15.1 | The Process of Meiosis
By the end of this section, you will be able to:
- Describe the behavior of chromosomes during meiosis.
- Describe cellular events during meiosis.
- Explain the differences between meiosis and mitosis.
- Explain the mechanisms within meiosis that generate genetic variation among the products of meiosis.
Sexual reproduction requires fertilization, the union of two cells from two individual organisms. If those two cells each contain one set of chromosomes, then the resulting cell contains two sets of chromosomes. Cells containing one set of chromosomes are called haploid. Cells containing two sets of chromosomes are called diploid. If the reproductive cycle is to continue, then diploid cells must somehow reduce the number of chromosome sets before fertilization can occur again, or the number of chromosome will double in every generation. So, sexual reproduction requires a nuclear division that reduces the number of chromosome sets.

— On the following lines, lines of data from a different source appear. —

Lemma held_after_leaked pr services held leaks p :
  p ∉ used pr services -> p ∈ held_after pr services held leaks <->
  p ∈ held /\ leaks !! p <> Some 0%nat /\ pr_contains pr p = true.
Proof. intros Hp. unfold held_after. rewrite elem_of_union elem_of_filter elem_of_difference. tauto. Qed.

Lemma held_after_used pr services held leaks : used pr services ⊆ held_after pr services held leaks.
Proof. unfold held_after. set_solver. Qed.

Lemma used_in_range pr services p : p ∈ used pr services -> pr_contains pr p = true.
Proof. unfold used. rewrite elem_of_filter. tauto. Qed.

(** An expired count stays so until the port is used. *)
Lemma expired_stays pr services held l l' p :
  leaks_after pr services held l l' -> p ∉ used pr services -> l !! p = Some 0%nat -> l' !! p = Some 0%nat.
Proof. intros Hl Hp H0. rewrite Hl decide_False // H0. by case_decide. Qed.

(** A port that a pass drops has expired. *)
Lemma dropped_expired pr services held leaks p :
  p ∉ used pr services -> p ∈ held -> pr_contains pr p = true -> p ∉ held_after pr services held leaks ->
  leaks !! p = Some 0%nat.
Proof.
  intros Hp Hin Hpr Hn. destruct (decide (leaks !! p = Some 0%nat)) as [|Hne]; [done|].
  exfalso. apply Hn. by apply held_after_leaked.
Qed.

(** Three passes: what the second and the third leave. *)
Lemma three_passes pr pr0 services a leaks held :
  pr_ok pr -> 0 < pr_size pr -> pr_ok pr0 -> serves pr a -> reads pr (et_store a) pr0 held ->
  (forall p c, leaks !! p = Some c -> (c <= 1)%nat) ->
  exists a2 leaks2 held2 a3 leaks3,
    passes 2 services a (mkRepair pr leaks) = Some (a2, mkRepair pr leaks2) /\
    stored_is pr (et_store a2) held2 /\
    (forall p, p ∈ held -> pr_contains pr p = true -> leaks !! p = None -> p ∈ held2) /\
    passes 3 services a (mkRepair pr leaks) = Some (a3, mkRepair pr leaks3) /\
    stored_is pr (et_store a3) (used pr services) /\ serves pr a3 /\
    (forall p, p ∈ held -> p ∉ used pr services -> pr_contains pr p = true -> leaks3 !! p = Some 0%nat).
Proof.
  intros Hok Hn Hok0 Hsv Hr Hc.
  destruct (passes_S pr pr0 services a leaks held Hok Hn Hok0 Hsv Hr) as (a1 & l1 & E1 & Hsv1 & Hs1 & Hl1).
  pose proof (stored_reads _ _ _ Hok Hn Hs1) as Hr1.
  destruct (passes_S pr pr services a1 l1 _ Hok Hn Hok Hsv1 Hr1) as (a2 & l2 & E2 & Hsv2 & Hs2 & Hl2).
  pose proof (stored_reads _ _ _ Hok Hn Hs2) as Hr2.
  destruct (passes_S pr pr services a2 l2 _ Hok Hn Hok Hsv2 Hr2) as (a3 & l3 & E3 & Hsv3 & Hs3 & Hl3).
  set (h1 := held_after pr services held leaks) in *. set (h2 := held_after pr services h1 l1) in *.
  set (h3 := held_after pr services h2 l2) in *.
  exists a2, l2, h2, a3, l3. split; [by rewrite E1 E2|]. split; [done|].
  (* a count of at most 1 is used up by the second pass *)
  assert (forall p, p ∉ used pr services -> p ∈ h1 -> l1 !! p <> None /\ forall c, l1 !! p = Some c -> (c <= 1)%nat) as Hc1.
  { intros p Hp Hh. apply held_after_leaked in Hh as (Hin & Hne & _); [|done].
    rewrite Hl1 decide_False // decide_True //. destruct (leaks !! p) as [c|] eqn:E; simpl; [|split; [done|]; intros ? [= <-]; lia].
    apply Hc in E. destruct c as [|c]; [done|]. split; [done|]. intros ? [= <-]. lia. }
  assert (forall p, p ∉ used pr services -> p ∈ h2 -> l2 !! p = Some 0%nat) as Hc2.
  { intros p Hp Hh. apply held_after_leaked in Hh as (Hin & Hne & _); [|done].
    destruct (Hc1 p Hp Hin) as [Hs Hle]. rewrite Hl2 decide_False // decide_True //.
    destruct (l1 !! p) as [c|]; [|done]. specialize (Hle _ eq_refl). destruct c as [|[|c]]; [done|done|lia]. }
  assert (h3 = used pr services) as Hh3.
  { apply set_eq. intros p. split; [|apply held_after_used]. destruct (decide (p ∈ used pr services)) as [|Hp]; [done|].
    intros (Hin & Hne & _)%held_after_leaked; [|done]. by apply Hc2 in Hin. }
  split; [|split; [by rewrite E1 E2 E3|split; [by rewrite -Hh3|split; [done|]]]].
  - intros p Hin Hpr Hnone. destruct (decide (p ∈ used pr services)) as [Hu|Hu]; [by apply held_after_used|].
    assert (p ∈ h1) as Hp1 by (apply held_after_leaked; [done|]; rewrite Hnone; done).
    apply held_after_leaked; [done|]. split; [done|]. split; [|done].
    rewrite Hl1 decide_False // decide_True // Hnone. done.
  - intros p Hin Hu Hpr. apply (expired_stays _ _ _ _ _ _ Hl3 Hu).
    destruct (decide (p ∈ h2)) as [H2|H2]; [by apply Hc2|]. apply (expired_stays _ _ _ _ _ _ Hl2 Hu).
    destruct (decide (p ∈ h1)) as [H1|H1]; [by eapply dropped_expired|].
    apply (expired_stays _ _ _ _ _ _ Hl1 Hu). by eapply dropped_expired.
Qed.

(** C38: leaks are cleaned up: when a pass runs three times in a row and the
    services do not change, the ports stored are then exactly those of the range
    that the services use, and a port that was not counted before is still kept
    after the second pass. *)
Theorem repair_frees_leaks pr pr0 services a leaks held :
  pr_ok pr -> 0 < pr_size pr -> pr_ok pr0 -> serves pr a -> reads pr (et_store a) pr0 held ->
  (forall p c, leaks !! p = Some c -> (c <= 1)%nat) ->
  exists a2 rp2 held2 a3 rp3,
    passes 2 services a (mkRepair pr leaks) = Some (a2, rp2) /\ stored_is pr (et_store a2) held2 /\
    (forall p, p ∈ held -> pr_contains pr p = true -> leaks !! p = None -> p ∈ held2) /\
    passes 3 services a (mkRepair pr leaks) = Some (a3, rp3) /\ stored_is pr (et_store a3) (used pr services).
Proof.
  intros H1 H2 H3 H4 H5 H6.
  destruct (three_passes pr pr0 services a leaks held H1 H2 H3 H4 H5 H6)
    as (a2 & l2 & h2 & a3 & l3 & P2 & S2 & K2 & P3 & S3 & _ & _). by exists a2, (mkRepair pr l2), h2, a3, (mkRepair pr l3).
Qed.

(** The grace of three passes is given once: a port that leaked and was
    cleaned up, and that a request then allocates again, is freed by the very
    next pass if its service is not stored yet; the port can then be handed out a
    second time. *)
Theorem repair_second_leak_freed_at_once pr pr0 services a held port :
  pr_ok pr -> 0 < pr_size pr -> pr_ok pr0 -> serves pr a -> reads pr (et_store a) pr0 held ->
  port ∈ held -> port ∉ used pr services -> pr_contains pr port = true ->
  exists a3 rp3, passes 3 services a (mkRepair pr ∅) = Some (a3, rp3) /\
    forall s held', stored_is pr s held' -> port ∈ held' ->
    exists a4 rp4 held4, passes 1 services (mkEtcd s (et_state a3) (et_resource a3)) rp3 = Some (a4, rp4) /\
      stored_is pr (et_store a4) held4 /\ port ∉ held4.
Proof.
  intros Hok Hn Hok0 Hsv Hr Hin Hu Hpr.
  destruct (three_passes pr pr0 services a ∅ held Hok Hn Hok0 Hsv Hr)
    as (a2 & l2 & h2 & a3 & l3 & _ & _ & _ & P3 & _ & Hsv3 & Hl3); [intros p c; by rewrite lookup_empty|].
  exists a3, (mkRepair pr l3). split; [done|]. intros s held' Hs Hp.
  destruct (passes_S pr pr services (mkEtcd s (et_state a3) (et_resource a3)) l3 held' Hok Hn Hok Hsv3
    (stored_reads _ _ _ Hok Hn Hs)) as (a4 & l4 & E4 & _ & Hs4 & _).
  eexists _, _, _. split; [apply (E4 0%nat)|]. split; [exact Hs4|].
  intros (_ & Hne & _)%held_after_leaked; [|done]. by rewrite Hl3 in Hne.
Qed.

End Store.

(** ** Conflicts *)

(** Conflicts use the grace up: the attempts of one run share the counts,
    so a run whose first two writes meet a conflict frees in its third attempt a
    port that was not counted before. *)
Theorem repair_conflicts_hasten `{!TextFormat} pr an r held services port msg0 msg1 :
  pr_ok pr -> (forall n, get_loop (an_get (an n)) 31 0 None = Ok (r n)) ->
  (forall n, read_of pr (r n) pr (held n)) -> (forall n, an_list (an n) = Ok (services n)) ->
  (forall n, port ∈ held n) -> (forall n, port ∉ used pr (services n)) ->
  (forall w, an_put (an 0%nat) w = Err (EConflict msg0)) -> (forall w, an_put (an 1%nat) w = Err (EConflict msg1)) ->
  (forall w, an_put (an 2%nat) w = Ok tt) ->
  exists leaks events w held', run_once (mkRepair pr ∅) an = Some (mkRepair pr leaks, events, put_result (an_put (an 2%nat) w)) /\
    snapshot_of pr w held' /\ port ∉ held'.
Proof.
  intros Hok Hg Hr Hl Hin Hu P0 P1 P2.
  destruct (rebuild_spec pr pr ∅ (an 0%nat) _ _ _ Hok Hok (Hg _) (Hr _) (Hl _)) as (w0 & l0 & R0 & _ & _ & L0).
  destruct (rebuild_spec pr pr l0 (an 1%nat) _ _ _ Hok Hok (Hg _) (Hr _) (Hl _)) as (w1 & l1 & R1 & _ & _ & L1).
  destruct (rebuild_spec pr pr l1 (an 2%nat) _ _ _ Hok Hok (Hg _) (Hr _) (Hl _)) as (w2 & l2 & R2 & S2 & _ & L2).
  unfold run_once. cbn [run_once_loop]. unfold do_run_once. rewrite R0 /= P0 /= R1 /= P1 /= R2 /= P2 /=.
  eexists _, _, w2, _. split; [by rewrite P2|]. split; [exact S2|]. intros (_ & Hne & _)%held_after_leaked; [|done].
  apply Hne. rewrite L1 decide_False // decide_True // L0 decide_False // decide_True //.
Qed.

Most animals and plants are diploid. In each somatic (non-reproductive) cell of the organism, the nucleus contains two copies of each chromosome. The two copies of a chromosome are called homologous chromosomes, or homologs. Homologous means “similar”; homologous chromosomes are not identical, since they come from different parents. However, homologous chromosomes are matched pairs that contain the same genes in identical locations along their length. Diploid organisms inherit one copy of each homologous chromosome from each parent. For example, your body cells each contain one set of 23 chromosomes from your mother and one set of 23 chromosomes from your mother. Chromosome 1 from your mother and chromosome 1 from your father are homologous to each other.
Haploid cells are found only within structures that give rise to reproductive cells, such as gametes or spores. Spores are haploid cells that can produce a haploid organism or can fuse with another spore to form a diploid cell. All animals and most plants produce eggs and sperm, or gametes. Some plants and all fungi produce spores.
Meiosis is the nuclear division that forms haploid cells. Meiosis employs many of the same mechanisms as mitosis. However, whereas mitosis produces two genetically identical diploid daughter cells, meiosis produces four genetically different haploid daughter cells. To achieve this reduction in chromosome number, meiosis consists of two rounds of nuclear division. Because the events that occur during each of the division stages are analogous to the events of mitosis, the same stage names are assigned. However, because there are two rounds of division, the major process and the stages are designated with “I” or a “II.” Thus, meiosis I is the first round of meiotic division and consists of prophase I, prometaphase I, and so on. Meiosis II, in which the second round of meiotic division takes place, includes prophase II, prometaphase II, and so on.
15.1.1 Meiosis I
Meiosis is preceded by an interphase consisting of the G1, S, and G2 phases, which are nearly identical to the phases preceding mitosis. The G1 phase, which is also called the first gap phase, is the first phase of the interphase and is focused on cell growth. The S phase is the second phase of interphase, during which the DNA of the chromosomes is replicated. Finally, the G2 phase, also called the second gap phase, is the third and final phase of interphase; in this phase, the cell undergoes the final preparations for meiosis.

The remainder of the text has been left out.